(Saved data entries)
»»

(** C1, amended.  For a distro that is not in the catalog,
    [ensure_distro] reports the unknown distro, returns 1 and leaves the
    file system as it is.  [create_vm] returns 1 as well, but it resolves
    the distro only after [mkdir] of the VM directory: when no VM of that
    name exists, the run is the [mkdir] followed by the report, and the
    file system is left either unchanged (the [mkdir] failed) or with the
    one new, empty directory [vms/<name>]. *)
Theorem unknown_distro_fails env vm_name distro username password w :
  distro <> "debian12"%string -> distro <> "ubuntu22"%string -> distro <> "ubuntu24"%string ->
  ensure_distro env distro MAX_PATH w
  = (None, World (fs w) (prng w) (clock w)
             (Stdout (error_line "Unknown distro") :: trace w))
  /\ exists w',
       create_vm env vm_name distro username password w = (1, w')
       /\ ((fs w !! vm_dir_of env vm_name = Some Dir /\ fs w' = fs w)
           \/ (fs w !! vm_dir_of env vm_name <> Some Dir
               /\ exists st,
                    trace w' = Stdout (error_line "Unknown distro")
                                 :: Mkdir (vm_dir_of env vm_name) st
                                 :: Stdout (info_line "Creating VM...") :: trace w
                    /\ ((st = -1 /\ fs w' = fs w)
                        \/ (st = 0 /\ fs w !! vm_dir_of env vm_name = None
                            /\ fs w' = <[vm_dir_of env vm_name := Dir]> (fs w))))).
Proof.
  intros H1 H2 H3. pose proof (get_distro_url_unknown distro H1 H2 H3) as Hu.
  assert (He : forall w0, ensure_distro env distro MAX_PATH w0
                          = (None, World (fs w0) (prng w0) (clock w0)
                                     (Stdout (error_line "Unknown distro") :: trace w0))).
  { intros w0. unfold ensure_distro. rewrite Hu. reflexivity. }
  split; [apply He |].
  destruct (decide (fs w !! vm_dir_of env vm_name = Some Dir)) as [Hd|Hd].
  { eexists. split; [apply create_vm_dir_exists; exact Hd |]. left. done. }
  destruct (create_vm env vm_name distro username password w) as [r w'] eqn:H.
  unfold create_vm in H. fold (vm_dir_of env vm_name) in H.
  bind_step H a w2 E1. prim E1.
  bind_step H ex w3 E1. prim E1. cbn [fs] in H.
  destruct (fs w !! vm_dir_of env vm_name) as [[c|]|] eqn:E; [| done |].
  all: bind_step H st w4 E1; apply mkdir_inv in E1 as (f & -> & Hf);
    bind_step H found w5 E1; rewrite He in E1; injection E1 as <- <-;
    prim H; exists (World f (prng w) (clock w)
                      (Stdout (error_line "Unknown distro")
                         :: Mkdir (vm_dir_of env vm_name) st
                         :: Stdout (info_line "Creating VM...") :: trace w));
    (split; [reflexivity |]); right; (split; [done |]); exists st;
    (split; [reflexivity |]); cbn [fs trace] in *; rewrite ?E in Hf; exact Hf.
Qed.

Lemma unknown_distro_fails_witness :
  ensure_distro Sim.fair "bogus" MAX_PATH Sim.fresh
  = (None, World (fs Sim.fresh) (prng Sim.fresh) (clock Sim.fresh)
             (Stdout (error_line "Unknown distro") :: trace Sim.fresh))
  /\ exists w',
       create_vm Sim.fair "demo1" "bogus" "alice" "secret123" Sim.fresh = (1, w')
       /\ ((fs Sim.fresh !! vm_dir_of Sim.fair "demo1" = Some Dir /\ fs w' = fs Sim.fresh)
           \/ (fs Sim.fresh !! vm_dir_of Sim.fair "demo1" <> Some Dir
               /\ exists st,
                    trace w' = Stdout (error_line "Unknown distro")
                                 :: Mkdir (vm_dir_of Sim.fair "demo1") st
                                 :: Stdout (info_line "Creating VM...") :: trace Sim.fresh
                    /\ ((st = -1 /\ fs w' = fs Sim.fresh)
                        \/ (st = 0 /\ fs Sim.fresh !! vm_dir_of Sim.fair "demo1" = None
                            /\ fs w' = <[vm_dir_of Sim.fair "demo1" := Dir]> (fs Sim.fresh))))).
Proof.
  apply (unknown_distro_fails Sim.fair "demo1" "bogus" "alice" "secret123" Sim.fresh);
    discriminate.
Defined.

(** *** C2: what is left after a failure *)


Lemma is_removal_commands env vm_name distro url vm_mac src dest st :
  is_removal (System (efi_cmd env vm_name) st) = false
  /\ is_removal (System (resize_cmd env vm_name) st) = false
  /\ is_removal (System (copy_cmd src dest) st) = false
  /\ is_removal (System (download_cmd env distro url) st) = false
  /\ is_removal (System (iso_cmd env vm_name) st) = false
  /\ is_removal (System (qemu_cmd vm_mac (vm_dir_of env vm_name)) st) = false.
Proof. repeat split; reflexivity. Qed.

««

About this exercise: In the answer, every line above should be retyped exactly.

Solution for this task:
(** C1, amended.  For a distro that is not in the catalog,
    [ensure_distro] reports the unknown distro, returns 1 and leaves the
    file system as it is.  [create_vm] returns 1 as well, but it resolves
    the distro only after [mkdir] of the VM directory: when no VM of that
    name exists, the run is the [mkdir] followed by the report, and the
    file system is left either unchanged (the [mkdir] failed) or with the
    one new, empty directory [vms/<name>]. *)
Theorem unknown_distro_fails env vm_name distro username password w :
  distro <> "debian12"%string -> distro <> "ubuntu22"%string -> distro <> "ubuntu24"%string ->
  ensure_distro env distro MAX_PATH w
  = (None, World (fs w) (prng w) (clock w)
             (Stdout (error_line "Unknown distro") :: trace w))
  /\ exists w',
       create_vm env vm_name distro username password w = (1, w')
       /\ ((fs w !! vm_dir_of env vm_name = Some Dir /\ fs w' = fs w)
           \/ (fs w !! vm_dir_of env vm_name <> Some Dir
               /\ exists st,
                    trace w' = Stdout (error_line "Unknown distro")
                                 :: Mkdir (vm_dir_of env vm_name) st
                                 :: Stdout (info_line "Creating VM...") :: trace w
                    /\ ((st = -1 /\ fs w' = fs w)
                        \/ (st = 0 /\ fs w !! vm_dir_of env vm_name = None
                            /\ fs w' = <[vm_dir_of env vm_name := Dir]> (fs w))))).
Proof.
  intros H1 H2 H3. pose proof (get_distro_url_unknown distro H1 H2 H3) as Hu.
  assert (He : forall w0, ensure_distro env distro MAX_PATH w0
                          = (None, World (fs w0) (prng w0) (clock w0)
                                     (Stdout (error_line "Unknown distro") :: trace w0))).
  { intros w0. unfold ensure_distro. rewrite Hu. reflexivity. }
  split; [apply He |].
  destruct (decide (fs w !! vm_dir_of env vm_name = Some Dir)) as [Hd|Hd].
  { eexists. split; [apply create_vm_dir_exists; exact Hd |]. left. done. }
  destruct (create_vm env vm_name distro username password w) as [r w'] eqn:H.
  unfold create_vm in H. fold (vm_dir_of env vm_name) in H.
  bind_step H a w2 E1. prim E1.
  bind_step H ex w3 E1. prim E1. cbn [fs] in H.
  destruct (fs w !! vm_dir_of env vm_name) as [[c|]|] eqn:E; [| done |].
  all: bind_step H st w4 E1; apply mkdir_inv in E1 as (f & -> & Hf);
    bind_step H found w5 E1; rewrite He in E1; injection E1 as <- <-;
    prim H; exists (World f (prng w) (clock w)
                      (Stdout (error_line "Unknown distro")
                         :: Mkdir (vm_dir_of env vm_name) st
                         :: Stdout (info_line "Creating VM...") :: trace w));
    (split; [reflexivity |]); right; (split; [done |]); exists st;
    (split; [reflexivity |]); cbn [fs trace] in *; rewrite ?E in Hf; exact Hf.
Qed.

Lemma unknown_distro_fails_witness :
  ensure_distro Sim.fair "bogus" MAX_PATH Sim.fresh
  = (None, World (fs Sim.fresh) (prng Sim.fresh) (clock Sim.fresh)
             (Stdout (error_line "Unknown distro") :: trace Sim.fresh))
  /\ exists w',
       create_vm Sim.fair "demo1" "bogus" "alice" "secret123" Sim.fresh = (1, w')
       /\ ((fs Sim.fresh !! vm_dir_of Sim.fair "demo1" = Some Dir /\ fs w' = fs Sim.fresh)
           \/ (fs Sim.fresh !! vm_dir_of Sim.fair "demo1" <> Some Dir
               /\ exists st,
                    trace w' = Stdout (error_line "Unknown distro")
                                 :: Mkdir (vm_dir_of Sim.fair "demo1") st
                                 :: Stdout (info_line "Creating VM...") :: trace Sim.fresh
                    /\ ((st = -1 /\ fs w' = fs Sim.fresh)
                        \/ (st = 0 /\ fs Sim.fresh !! vm_dir_of Sim.fair "demo1" = None
                            /\ fs w' = <[vm_dir_of Sim.fair "demo1" := Dir]> (fs Sim.fresh))))).
Proof.
  apply (unknown_distro_fails Sim.fair "demo1" "bogus" "alice" "secret123" Sim.fresh);
    discriminate.
Defined.

(** *** C2: what is left after a failure *)


Lemma is_removal_commands env vm_name distro url vm_mac src dest st :
  is_removal (System (efi_cmd env vm_name) st) = false
  /\ is_removal (System (resize_cmd env vm_name) st) = false
  /\ is_removal (System (copy_cmd src dest) st) = false
  /\ is_removal (System (download_cmd env distro url) st) = false
  /\ is_removal (System (iso_cmd env vm_name) st) = false
  /\ is_removal (System (qemu_cmd vm_mac (vm_dir_of env vm_name)) st) = false.
Proof. repeat split; reflexivity. Qed.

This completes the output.